PF is an unusual injury with a straightforward clinical diagnosis. It is regarded as uncommon, but it is likely that the incidence is much higher due to under-reporting [Citation3, Citation5] . In Western societies vaginal intercourse is the main cause of PF and is more likely to occur when the woman is in the superior position, when her entire weight lies on the erect penis, or in the so-called RC position, when the penis slips out of the vagina and is thrust against the perineum or pubic symphysis [Citation3, Citation6] . In Mediterranean and West African societies [Citation3] digital manipulation has been reported to account for most cases of PF. The differences have been attributed to the more liberal attitude toward sex in the West [Citation3].

In the present review of cases seen over an 11-year period, only eight (38%) were seen within the first 9 years, while the remaining 13 (62%) were seen over the last 2 years, with 2011 accounting for nine (43%) of all cases. From a mean of 0.8 cases per year during last decade there was a four-fold increase in 2010 and an 11-fold increase in 2011. Overall, although forceful digital manipulation and sexual intercourse accounted for a similar number of cases, there was a striking difference in the pattern of distribution. Between 2000 and 2009, forceful digital manipulation of the erect penis was responsible for seven of eight cases, while in 2010–2011 sexual intercourse was responsible for 10 of 13 cases. All cases of PF during manipulation were self-inflicted except in two patients. In one the fracture occurred during a disagreement with his partner during oral sex, with the injury said to be caused by a combination of the partner’s mouth and hands. The main findings consisted of a distal tear in the tunica albuginea and some unclear skin indentations (). The second case occurred in a patient with stuttering priapism while being assisted by the partner to achieve detumescence. However, in eight of the 10 cases of PF from sexual intercourse, between 2010 and 2011, the injury occurred during coitus in the RC position. This is consistent with reports that describe an increased risk with the RC position [Citation3]. Does this indicate a change in sexual practice among Nigerian couples? This is almost impossible to prove in an environment where the open discussion of sex is still a taboo. At present we can only speculate. The rapidly changing demography of south-west Nigeria could be the key factor underlying this increase in cases of PF. With a population growth rate 10 times faster than New York and Los Angeles (arising mainly from immigration), the United Nations estimates that Lagos will become the third largest city in the world (after Bombay and Tokyo) by 2015 [Citation11]. The rapid increase in population and the increase in the cosmopolitan nature of the society are more likely to increase the number of sexual encounters, increase more liberal attitudes toward sex, and the reporting of sex-related medical problems.

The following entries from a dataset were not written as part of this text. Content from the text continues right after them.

Lemma delete_ends_spec es : forall rn,
  NoDup es.*2 -> (forall e, e ∈ es.*2 -> is_Some (ends rn !! e)) ->
  exists rn', delete_ends es rn = Ret rn' /\ Labrpc.done rn' = Labrpc.done rn
    /\ forall e, e ∉ es.*2 -> ends rn' !! e = ends rn !! e /\ connections rn' !! e = connections rn !! e
                             /\ enabled rn' !! e = enabled rn !! e.
Proof.
  induction es as [|[srv e] es IH]; intros rn Hnd He; [by exists rn|]. simpl in *.
  apply list.NoDup_cons in Hnd as [Hn Hnd]. unfold DeleteEnd. destruct (He e) as [x ->]; [by left|]. run_go.
  set (rn1 := set_tables _ _ _ _ rn). destruct (IH rn1 Hnd) as (rn'&->&Hd&Hf).
  { intros e' He'. simpl. rewrite lookup_delete_ne by (by intros ->). apply He. by right. }
  exists rn'. split; [done|]. split; [done|]. intros e' [Hne Hni]%not_elem_of_cons.
  destruct (Hf e' Hni) as (->&->&->). simpl. by rewrite !lookup_delete_ne.
Qed.

(** The ends of the clients [l] differ and exist. *)
Lemma client_ends cfg m l :
  cinv cfg -> c_clerks cfg = Some m -> NoDup l -> (forall p, p ∈ l -> m !! p.1 = Some p.2) ->
  let names := (l ≫= (fun p : nat * Clnt => map_to_list (cl_ends p.2))).*2 in
  NoDup names /\ (forall e, e ∈ names -> exists p server, p ∈ l /\ owns cfg (OClnt p.1 server) e).
Proof.
  intros Hc Hm Hnd Hl names.
  assert (forall p server e, p ∈ l -> (server, e) ∈ map_to_list (cl_ends p.2) -> owns cfg (OClnt p.1 server) e) as Ho.
  { intros [c clnt] server e Hp He%elem_of_map_to_list. exists m, clnt. split; [done|]. split; [by apply Hl|done]. }
  split.
  - unfold names. rewrite fmap_bind_list. apply NoDup_bind; [| |done].
    + intros p p' e Hp Hp' ([s1 e1]&->&H1)%list_elem_of_fmap ([s2 e2]&E&H2)%list_elem_of_fmap. simpl in E. subst e2.
      assert (OClnt p.1 s1 = OClnt p'.1 s2) as [= E _] by (apply (ci_owner _ Hc _ _ e1); by apply Ho).
      pose proof (Hl p Hp) as L. pose proof (Hl p' Hp') as L'. rewrite E, L' in L. injection L as L.
      destruct p, p'. simpl in *. congruence.
    + intros p Hp. simpl. apply NoDup_fmap_2_strong; [|apply NoDup_map_to_list].
      intros [s1 e1] [s2 e2] H1 H2 E. simpl in E. subst e2.
      assert (OClnt p.1 s1 = OClnt p.1 s2) as [= ->] by (apply (ci_owner _ Hc _ _ e1); by apply Ho). done.
  - intros e ([s1 e1]&->&(p&H1&Hp)%list_elem_of_bind)%list_elem_of_fmap. exists p, s1. split; [done|]. by apply Ho.
Qed.

Lemma remove_clients_eq l : forall rn,
  remove_clients l rn = delete_ends (l ≫= (fun p : nat * Clnt => map_to_list (cl_ends p.2))) rn.
Proof.
  induction l as [|[c clnt] l IH]; intros rn; [done|]. rewrite bind_cons, delete_ends_app.
  cbn [remove_clients]. unfold clnt_remove. cbn [snd]. destruct (delete_ends _ rn); [run_go; apply IH|done].
Qed.

(** Deleting the ends of the clients [l], which [cfg'] no longer has. *)
Lemma remove_clients_spec cfg m l cfg' :
  cinv cfg -> c_clerks cfg = Some m -> NoDup l -> (forall p, p ∈ l -> m !! p.1 = Some p.2) ->
  c_grps cfg' = c_grps cfg -> (forall o e, owns cfg' o e -> owns cfg o e) ->
  (forall p server e, p ∈ l -> ~ owns cfg' (OClnt p.1 server) e) ->
  exists rn, remove_clients l (c_net cfg) = Ret rn /\ cinv (set_net rn cfg')
    /\ forall g, undisturbed g cfg (set_net rn cfg').
Proof.
  intros Hc Hm Hnd Hl Eg Hsub Hgone. rewrite remove_clients_eq.
  destruct (client_ends cfg m l Hc Hm Hnd Hl) as [Hnn Hown].
  destruct (delete_ends_spec (l ≫= (fun p => map_to_list (cl_ends p.2))) (c_net cfg) Hnn) as (rn&->&Hd&Hf).
  { intros e (p&server&_&Ho)%Hown. by apply (ci_wired _ Hc) in Ho as [? _]. }
  assert (forall o e, owns cfg' o e -> e ∉ (l ≫= (fun p : nat * Clnt => map_to_list (cl_ends p.2))).*2) as Hkeep.
  { intros o e Ho (p&server&Hp&Hpo)%Hown. pose proof (ci_owner _ Hc _ _ _ (Hsub _ _ Ho) Hpo) as ->. by eapply Hgone. }
  exists rn. split; [done|]. split.
  - apply (cinv_change cfg _ (fun _ _ => False)); try done.
    + simpl. rewrite Eg. apply (ci_shape _ Hc).
    + intros o e Ho. right. change (owns cfg' o e) in Ho. split; [by apply Hsub|]. simpl.
      by destruct (Hf e (Hkeep _ _ Ho)) as (->&->&_).
  - intros g. apply undisturbed_enabled; [unfold Group; simpl; by rewrite Eg|]. intros i j e Ho. simpl.
    assert (owns cfg' (OGrp g i j) e) as Ho' by (destruct Ho as (sg&Hsg&He); exists sg; by rewrite Eg).
    by destruct (Hf e (Hkeep _ _ Ho')) as (_&_&->).
Qed.

Lemma DeleteClient_spec c cfg :
  cinv cfg -> exists cfg', DeleteClient c cfg = Ret cfg' /\ cinv cfg' /\ forall g, undisturbed g cfg cfg'.
Proof.
  intros Hc. unfold DeleteClient. destruct (c_clerks cfg) as [m|] eqn:Hm; cbn [mbind option_bind]; [|by exists cfg].
  destruct (m !! c) as [clnt|] eqn:Hcl; cbn [mbind option_bind]; [|by exists cfg].
  destruct (remove_clients_spec cfg m [(c, clnt)] (set_clerks (Some (delete c m)) cfg)) as (rn&E&Hc'&Hu); try done.
  - apply NoDup_singleton.
  - by intros p ->%list_elem_of_singleton.
  - intros [g i j|c' server] e Ho; [done|]. destruct Ho as (m'&clnt'&[= <-]&Hc'&He).
    apply lookup_delete_Some in Hc' as [_ Hc']. by exists m, clnt'.
  - intros p server e ->%list_elem_of_singleton (m'&clnt'&[= <-]&Hc'&_). simpl in Hc'. by rewrite lookup_delete_eq in Hc'.
  - cbn [remove_clients] in E. destruct (clnt_remove clnt (c_net cfg)) as [rn'|]; [|done]. injection E as <-. run_go.
    eexists. split; [done|]. split; [exact Hc'|exact Hu].
Qed.

Lemma clnts_cleanup_spec cfg :
  cinv cfg -> exists cfg', clnts_cleanup cfg = Ret cfg' /\ cinv cfg' /\ c_grps cfg' = c_grps cfg.
Proof.
  intros Hc. unfold clnts_cleanup. destruct (c_clerks cfg) as [m|] eqn:Hm; simpl.
  - destruct (remove_clients_spec cfg m (map_to_list m) (set_clerks None cfg)) as (rn&->&Hc'&_); try done.
    + apply NoDup_map_to_list.
    + intros [c clnt] Hin. by apply elem_of_map_to_list in Hin.
    + intros [g i j|c' server] e Ho; [done|]. by destruct Ho as (m'&clnt'&[=]&_).
    + intros p server e _ Ho. by destruct Ho as (m'&clnt'&[=]&_).
    + run_go. eexists. split; [done|]. split; [exact Hc'|done].
  - eexists. split; [done|]. split; [|done]. replace (set_clerks None _) with cfg; [done|]. rewrite <-Hm. by destruct cfg.
Qed.

(** Every daemon of the test answers. *)
Definition all_well (cfg : Config) : bool :=
  forallb (fun p : Z * ServerGrp => all_answer p.2 (all p.2)) (map_to_list (c_grps cfg)).

Lemma all_well_true cfg :
  all_well cfg = true <-> forall gid sg, c_grps cfg !! gid = Some sg -> all_answer sg (all sg) = true.
Proof.
  unfold all_well. rewrite forallb_forall. split.
  - intros H gid sg Hg. apply (H (gid, sg)), list_elem_of_In. by apply elem_of_map_to_list.
  - intros H [gid sg] Hin%list_elem_of_In%elem_of_map_to_list. by apply (H gid).
Qed.

(** The clean-up of the groups ends the tester at the first daemon that does not answer. *)
Lemma cleanup_groups_spec l : forall cfg,
  cinv cfg -> NoDup l.*1 -> (forall g sg, (g, sg) ∈ l -> c_grps cfg !! g = Some sg) ->
  if forallb (fun p : Z * ServerGrp => all_answer p.2 (all p.2)) l
  then exists cfg', cleanup_groups l.*1 cfg = Ret cfg' /\ cinv cfg'
  else cleanup_groups l.*1 cfg = Crash Fatal.
Proof.
  induction l as [|[g sg] l IH]; intros cfg Hc Hnd Hl; [by exists cfg|]. rewrite fmap_cons. cbn [cleanup_groups forallb fst snd].
  rewrite fmap_cons in Hnd. apply list.NoDup_cons in Hnd as [Hg Hnd]. pose proof (Hl g sg ltac:(by left)) as Hsg.
  destruct (all_answer sg (all sg)) eqn:Ha; [|by rewrite (Shutdown_fatal g cfg sg)]. simpl.
  unfold on_group, Group, Shutdown. rewrite Hsg.
  destruct (Kill_quiet (all sg) sg (c_net cfg)) as (sg'&rn'&->&Q&_); [by eapply cinv_good|apply all_in_group|done|].
  run_go. apply IH; [by eapply cinv_quiet|done|]. intros g' sg1 Hg'. simpl. rewrite lookup_insert_ne; [apply Hl; by right|].
  intros ->. apply Hg, list_elem_of_fmap. by exists (g', sg1).
Qed.

Lemma cfg_Cleanup_cases cfg :
  cinv cfg -> if all_well cfg then exists cfg', cfg_Cleanup cfg = Ret cfg' else cfg_Cleanup cfg = Crash Fatal.
Proof.
  intros Hc. unfold cfg_Cleanup. destruct (clnts_cleanup_spec cfg Hc) as (cfg1&->&Hc1&Eg). run_go. unfold all_well. rewrite <-Eg.
  pose proof (cleanup_groups_spec (map_to_list (c_grps cfg1)) cfg1 Hc1) as H.
  specialize (H (NoDup_fst_map_to_list _) (fun g sg => proj1 (elem_of_map_to_list _ _ _))).
  destruct (forallb _ _); [|by rewrite H]. destruct H as (cfg2&->&Hc2). run_go. unfold Labrpc.Cleanup.
  rewrite (ci_done _ Hc2). run_go. by eexists.
Qed.

Lemma cinv_empty now : cinv (mkConfig MakeNetwork ∅ (Some ∅) false now 0 0 0).
Proof.
  assert (forall o e, ~ owns (mkConfig MakeNetwork ∅ (Some ∅) false now 0 0 0) o e) as Hno.
  { intros [g i j|c server] e Ho; [by destruct Ho as (sg&Hg&_)|]. by destruct Ho as (m&clnt&[= <-]&Hc&_). }
  split; [done|..].
  - intros g sg Hg. done.
  - intros o o' e Ho. by apply Hno in Ho.
  - intros o e Ho. by apply Hno in Ho.
Qed.

Lemma MakeConfig_spec rnd st n rel now :
  NoDup (grid rnd (seq 0 n) n ++ grid (st_rnd st) (seq 0 n) n) -> dials st (seq 0 n) = true ->
  exists cfg sg, MakeConfig rnd st n rel now = Ret cfg /\ cinv cfg
    /\ Group GRP0 cfg = Some sg /\ N sg = n
    /\ (forall i, (i < n)%nat -> running sg i = Some (st_ok st i) /\ answers sg i = true).
Proof.
  intros Hnd Hdl. unfold MakeConfig.
  destruct (MakeGroupStart_spec rnd st GRP0 n (mkConfig MakeNetwork ∅ (Some ∅) false 0 0 0 0))
    as (cfg&sg&->&Hc&Hg&HN&Hr&_).
  { apply cinv_empty. }
  { split; [done|]. intros e _. apply lookup_empty. }
  { done. }
  run_go. eexists _, sg. split; [done|]. split; [|done].
  apply (cinv_change cfg _ (fun _ _ => False)); try done; [apply (ci_shape _ Hc)|].
  intros [g i j|c server] e Ho; [by right|]. by destruct Ho as (m&clnt&[= <-]&Hcl&_).
Qed.

(** ** A test at work *)

(** What a test calls while it runs. *)
Inductive tester_op :=
  | TMakeGroupStart (rnd : nat -> nat -> string) (st : start_env) (gid : Z) (n : nat)
  | TExitGroup (gid : Z)
  | TShutdownServer (gid : Z) (i : nat)
  | TStartServers (gid : Z) (st : start_env)
  | TConnectAll (gid : Z)
  | TDisconnectAll (gid : Z) (i : nat)
  | TPartition (gid : Z) (p1 p2 : list nat)
  | TMakeClient (c : nat)
  | TClientCall (c : nat) (name server : string)
  | TDeleteClient (c : nat)
  | TSetReliable (yes : bool).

Figure 3 The phallus of the patient with a PF during oral sex.

What is the role of the Internet? Six of the patients with RC injuries claimed to have started RC only after watching it on the Internet, specifically on their mobile phones, even though two of them had previously seen it before in magazines. Due to the rapid growth of the global systems for mobile (GSM) communication services in Nigeria, there has been a rapid increase in the availability of almost free Internet access over the last few years. With triple-digit growth rates in subscription to GSM services, Nigeria has the largest and fastest growing number of subscribers in Africa, with Lagos alone (despite occupying only 0.4% of the surface land of Nigeria) accounting for 65% of all the commercial activities in the country [Citation12, Citation13] . While there appears to be strict regulation of the electronic and print-based media by the Nigerian Censors Board, explicit Internet content appears to be completely unregulated.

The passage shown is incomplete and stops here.